Не стоило об этом жалеть. Русские дороги летом плохи, весной и осенью становятся вовсе непроезжими, зато зимой прекрасны! Жители стран, не знающих глубокого снега, даже не представляют, что по суше можно путешествовать с таким удобством. Ни одна карета, пусть она стоит тысячи флоринов, не будет иметь на колесах такой плавности хода, как самая скромная кибитка на полозьях. Я наслаждался ничегонеделанием. Впервые за бог знает сколько времени можно было наконец дремать хоть целый день, закутавшись в шубу, или глядеть по сторонам на неспешно скользящие мимо леса, или предаваться праздным мыслям, отличающимся от обыкновенных, как вольно гуляющие бездельники – от марширующих на плацу солдат. Незачем спешить: задания оставлены в Москве подчиненным с запасом, проследить за исполнением есть кому.

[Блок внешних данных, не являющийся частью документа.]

(* ===== verification/BitArray.v ===== *)
(** * Arrays of bits ([common/bit_array.h])

    A [BitArray<N>] is the list of its [N / 64] words.  The vector instructions
    the code uses where the host has them skip or fill four words at a time; for
    the scans, where this changes which words are looked at, [avx] says whether
    they are there. *)

From S2P Require Import Prelude.

Abbreviation BitArray := (list Z).

Definition BITS_PER_WORD : Z := 64.

(** [~0ULL] and [~w]. *)
Definition ALL_ONES : Z := 18446744073709551615.
Definition wnot (w : Z) : Z := Z.lxor w ALL_ONES.

Definition Size (b : BitArray) : Z := BITS_PER_WORD * Z.of_nat (length b).

Definition word_index (i : Z) : nat := Z.to_nat (i / BITS_PER_WORD).

(** ** Single bits; an index past the end is undefined *)

Definition Set_ (idx : Z) (b : BitArray) : outcome BitArray :=
  let! w := of_option (b !! word_index idx) in
  Done (<[word_index idx := Z.lor w (Z.shiftl 1 (idx mod BITS_PER_WORD))]> b).

Definition Unset (idx : Z) (b : BitArray) : outcome BitArray :=
  let! w := of_option (b !! word_index idx) in
  Done (<[word_index idx := Z.land w (wnot (Z.shiftl 1 (idx mod BITS_PER_WORD)))]> b).

Definition Get (idx : Z) (b : BitArray) : outcome bool :=
  let! w := of_option (b !! word_index idx) in
  Done (negb (Z.land w (Z.shiftl 1 (idx mod BITS_PER_WORD)) =? 0)).

(** ** Ranges

    A range that is empty or passes the end is ignored; the words of the others
    exist. *)

Definition start_mask (start_bit : Z) : Z := wnot (Z.shiftl 1 start_bit - 1).
Definition end_mask (end_bit : Z) : Z := if end_bit =? BITS_PER_WORD - 1 then ALL_ONES else Z.shiftl 1 (end_bit + 1) - 1.

(** [for (; i < last_word; ++i) data[i] = v], [n] times. *)
Fixpoint fill_words (n i : nat) (v : Z) (b : BitArray) : BitArray :=
  match n with
  | O => b
  | S n => fill_words n (S i) v (<[i := v]> b)
  end.

Fixpoint copy_words (n i : nat) (other b : BitArray) : BitArray :=
  match n with
  | O => b
  | S n => copy_words n (S i) other (<[i := default 0 (other !! i)]> b)
  end.

Definition empty_range (start end_ : Z) (b : BitArray) : bool := (end_ <=? start) || (Size b <? end_).

(** The constructor that copies a range. *)
Definition CopyRange (other : BitArray) (start end_ : Z) : BitArray :=
  let data := replicate (length other) 0 in
  if empty_range start end_ other then data else
  let first_word := word_index start in
  let last_word := word_index (end_ - 1) in
  let start_bit := start mod BITS_PER_WORD in
  let end_bit := (end_ - 1) mod BITS_PER_WORD in
  let from i := default 0 (other !! i) in
  if Nat.eqb first_word last_word then <[first_word := Z.land (from first_word) (Z.land (start_mask start_bit) (end_mask end_bit))]> data
  else
    let data := <[first_word := Z.land (from first_word) (start_mask start_bit)]> data in
    let data := copy_words (last_word - S first_word) (S first_word) other data in
    <[last_word := Z.land (from last_word) (end_mask end_bit)]> data.

Definition SetRange (start end_ : Z) (data : BitArray) : BitArray :=
  if empty_range start end_ data then data else
  let first_word := word_index start in
  let last_word := word_index (end_ - 1) in
  let start_bit := start mod BITS_PER_WORD in
  let end_bit := (end_ - 1) mod BITS_PER_WORD in
  if Nat.eqb first_word last_word then alter (fun w => Z.lor w (Z.land (start_mask start_bit) (end_mask end_bit))) first_word data
  else
    let data := alter (fun w => Z.lor w (start_mask start_bit)) first_word data in
    let data := fill_words (last_word - S first_word) (S first_word) ALL_ONES data in
    alter (fun w => Z.lor w (end_mask end_bit)) last_word data.

Definition UnsetRange (start end_ : Z) (data : BitArray) : BitArray :=
  if empty_range start end_ data then data else
  let first_word := word_index start in
  let last_word := word_index (end_ - 1) in
  let start_bit := start mod BITS_PER_WORD in
  let end_bit := (end_ - 1) mod BITS_PER_WORD in
  let start_mask := Z.shiftl 1 start_bit - 1 in
  let end_mask := if end_bit =? BITS_PER_WORD - 1 then 0 else wnot (Z.shiftl 1 (end_bit + 1) - 1) in
  if Nat.eqb first_word last_word then alter (fun w => Z.land w (Z.lor start_mask end_mask)) first_word data
  else
    let data := alter (fun w => Z.land w start_mask) first_word data in
    let data := fill_words (last_word - S first_word) (S first_word) 0 data in
    alter (fun w => Z.land w end_mask) last_word data.

Definition Clear (b : BitArray) : BitArray := (fun _ => 0) <$> b.
Definition Fill (b : BitArray) : BitArray := (fun _ => ALL_ONES) <$> b.

Definition None_ (b : BitArray) : bool := foldl Z.lor 0 b =? 0.
Definition Any (b : BitArray) : bool := negb (None_ b).

(** ** Scans *)

(** [std::countr_zero] and its relatives on a word. *)
Fixpoint trailing_zeros (n : nat) (w : Z) : Z :=
  match n with
  | O => 0
  | S n => if Z.testbit w 0 then 0 else 1 + trailing_zeros n (Z.shiftr w 1)
  end.
Definition countr_zero (w : Z) : Z := trailing_zeros 64 w.
Definition countr_one (w : Z) : Z := countr_zero (wnot w).
Definition countl_zero (w : Z) : Z := if w =? 0 then BITS_PER_WORD else BITS_PER_WORD - 1 - Z.log2 w.
Definition countl_one (w : Z) : Z := countl_zero (wnot w).

(** The words are passed in the order of the scan, [word] moves by [step] each. *)
Fixpoint skip4 (p : Z -> bool) (step : Z) (l : list Z) (word : Z) : list Z * Z :=
  match l with
  | a :: b :: c :: d :: l' => if p a && p b && p c && p d then skip4 p step l' (word + 4 * step) else (l, word)
  | _ => (l, word)
  end.
Definition skip (avx : bool) (p : Z -> bool) (step : Z) (l : list Z) (word : Z) : list Z * Z :=
  if avx then skip4 p step l word else (l, word).

Definition Range : Type := Z * Z.

Fixpoint end_bit_from (n : Z) (l : list Z) (word : Z) : Z :=
  match l with
  | [] => n
  | w :: l => if negb (w =? ALL_ONES) then word * BITS_PER_WORD + countr_one w else end_bit_from n l (word + 1)
  end.

Definition find_end_bit (avx : bool) (n : Z) (l : list Z) (word : Z) : Z :=
  let '(l, word) := skip avx (fun w => w =? ALL_ONES) 1 l word in end_bit_from n l word.

(** [l] is the words after [index]. *)
Definition first_word_bits (avx : bool) (n index word : Z) (l : list Z) : Range :=
  let empty_bits := countr_zero word in
  let ones_count := countr_one (Z.shiftr word empty_bits) in
  let start_bit := index * BITS_PER_WORD + empty_bits in
  if ones_count + empty_bits <? BITS_PER_WORD then (start_bit, start_bit + ones_count)
  else (start_bit, find_end_bit avx n l (index + 1)).

Fixpoint first_range_in (avx : bool) (n : Z) (l : list Z) (word : Z) : Range :=
  match l with
  | [] => (n, n)
  | w :: l => if negb (w =? 0) then first_word_bits avx n word w l else first_range_in avx n l (word + 1)
  end.

Definition FirstRangeFrom (avx : bool) (start : Z) (b : BitArray) : Range :=
  let n := Size b in
  if n <=? start then (n, n) else
  let start_word := start / BITS_PER_WORD in
  let start_bit := start mod BITS_PER_WORD in
  let rest := drop (S (Z.to_nat start_word)) b in
  let masked_first := Z.land (default 0 (b !! Z.to_nat start_word)) (wnot (Z.shiftl 1 start_bit - 1)) in
  if negb (masked_first =? 0) then first_word_bits avx n start_word masked_first rest
  else
    let '(l, word) := skip avx (fun w => w =? 0) 1 rest (start_word + 1) in first_range_in avx n l word.

Definition FirstRange (avx : bool) (b : BitArray) : Range := FirstRangeFrom avx 0 b.

(** Backwards, [l] is the words below [word], the nearest first.  With vector
    instructions the scan for the start of a run compares with zeros. *)
Fixpoint start_bit_from (l : list Z) (word : Z) : Z :=
  match l with
  | [] => 0
  | w :: l => if negb (w =? ALL_ONES) then word * BITS_PER_WORD - countl_one w else start_bit_from l (word - 1)
  end.

Definition find_start_bit (avx : bool) (l : list Z) (word : Z) : Z :=
  let '(l, word) := skip avx (fun w => w =? 0) (-1) l word in start_bit_from l word.

Definition last_word_bits (avx : bool) (index word : Z) (l : list Z) : Range :=
  let empty_bits := countl_zero word in
  let ones_count := countl_one (u64 (Z.shiftl word empty_bits)) in
  let end_bit := index * BITS_PER_WORD - empty_bits in
  if empty_bits + ones_count <? BITS_PER_WORD then (end_bit - ones_count, end_bit)
  else (find_start_bit avx l (index - 1), end_bit).

Fixpoint last_range_in (avx : bool) (l : list Z) (word : Z) : Range :=
  match l with
  | [] => (0, 0)
  | w :: l => if negb (w =? 0) then last_word_bits avx word w l else last_range_in avx l (word - 1)
  end.

Definition LastRangeFrom (avx : bool) (end_ : Z) (b : BitArray) : Range :=
  if end_ =? 0 then (0, 0) else
  let end_ := if Size b <? end_ then Size b else end_ in
  let end_word := (end_ - 1) / BITS_PER_WORD + 1 in
  let end_bit := (end_ - 1) mod BITS_PER_WORD in
  let below := reverse (take (Z.to_nat (end_word - 1)) b) in
  let masked_last := default 0 (b !! Z.to_nat (end_word - 1)) in
  let masked_last := if end_bit <? BITS_PER_WORD - 1 then Z.land masked_last (Z.shiftl 1 (end_bit + 1) - 1) else masked_last in
  if negb (masked_last =? 0) then last_word_bits avx end_word masked_last below
  else
    let '(l, word) := skip avx (fun w => w =? 0) (-1) below (end_word - 1) in last_range_in avx l word.

Definition LastRange (avx : bool) (b : BitArray) : Range := LastRangeFrom avx (Size b) b.

(** Iteration from [begin()] to [end()], [fuel] ranges at most. *)
Fixpoint ranges_from (avx : bool) (fuel : nat) (r : Range) (b : BitArray) : outcome (list Range) :=
  if bool_decide (r = FirstRangeFrom avx (Size b) b) then Done [] else
  match fuel with
  | O => Raised OutOfFuel
  | S fuel => let! l := ranges_from avx fuel (FirstRangeFrom avx (snd r) b) b in Done (r :: l)
  end.
Definition ranges (avx : bool) (b : BitArray) : outcome (list Range) :=
  ranges_from avx (S (Z.to_nat (Size b))) (FirstRange avx b) b.

(** ** Operators *)

Definition bits_or (a b : BitArray) : BitArray := zip_with Z.lor a b.
Definition bits_and (a b : BitArray) : BitArray := zip_with Z.land a b.
Definition bits_xor (a b : BitArray) : BitArray := zip_with Z.lxor a b.
Definition bits_not (a : BitArray) : BitArray := wnot <$> a.
Definition bits_eq (a b : BitArray) : bool := foldl Z.lor 0 (zip_with Z.lxor a b) =? 0.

Даже парадоксальная необходимость ехать медленно, среди большого обоза, из опасения разбойников (имея с собой самое совершенное оружие в мире) не могла вывести из равновесия – понятно, что это оружие не для ближнего боя против многочисленной толпы. Значит, моя первоначальная задача все еще не решена? Всплыло в памяти, с чего начинались оружейные опыты глубокой осенью девяносто пятого года – ровно десять лет пролетело! Вспомнились заполненные веселой толпой университетские аудиториумы – трудно представить, что они находятся на одной планете с плывущими перед глазами замороженными елками. Далеко же меня завели воинственные мечты!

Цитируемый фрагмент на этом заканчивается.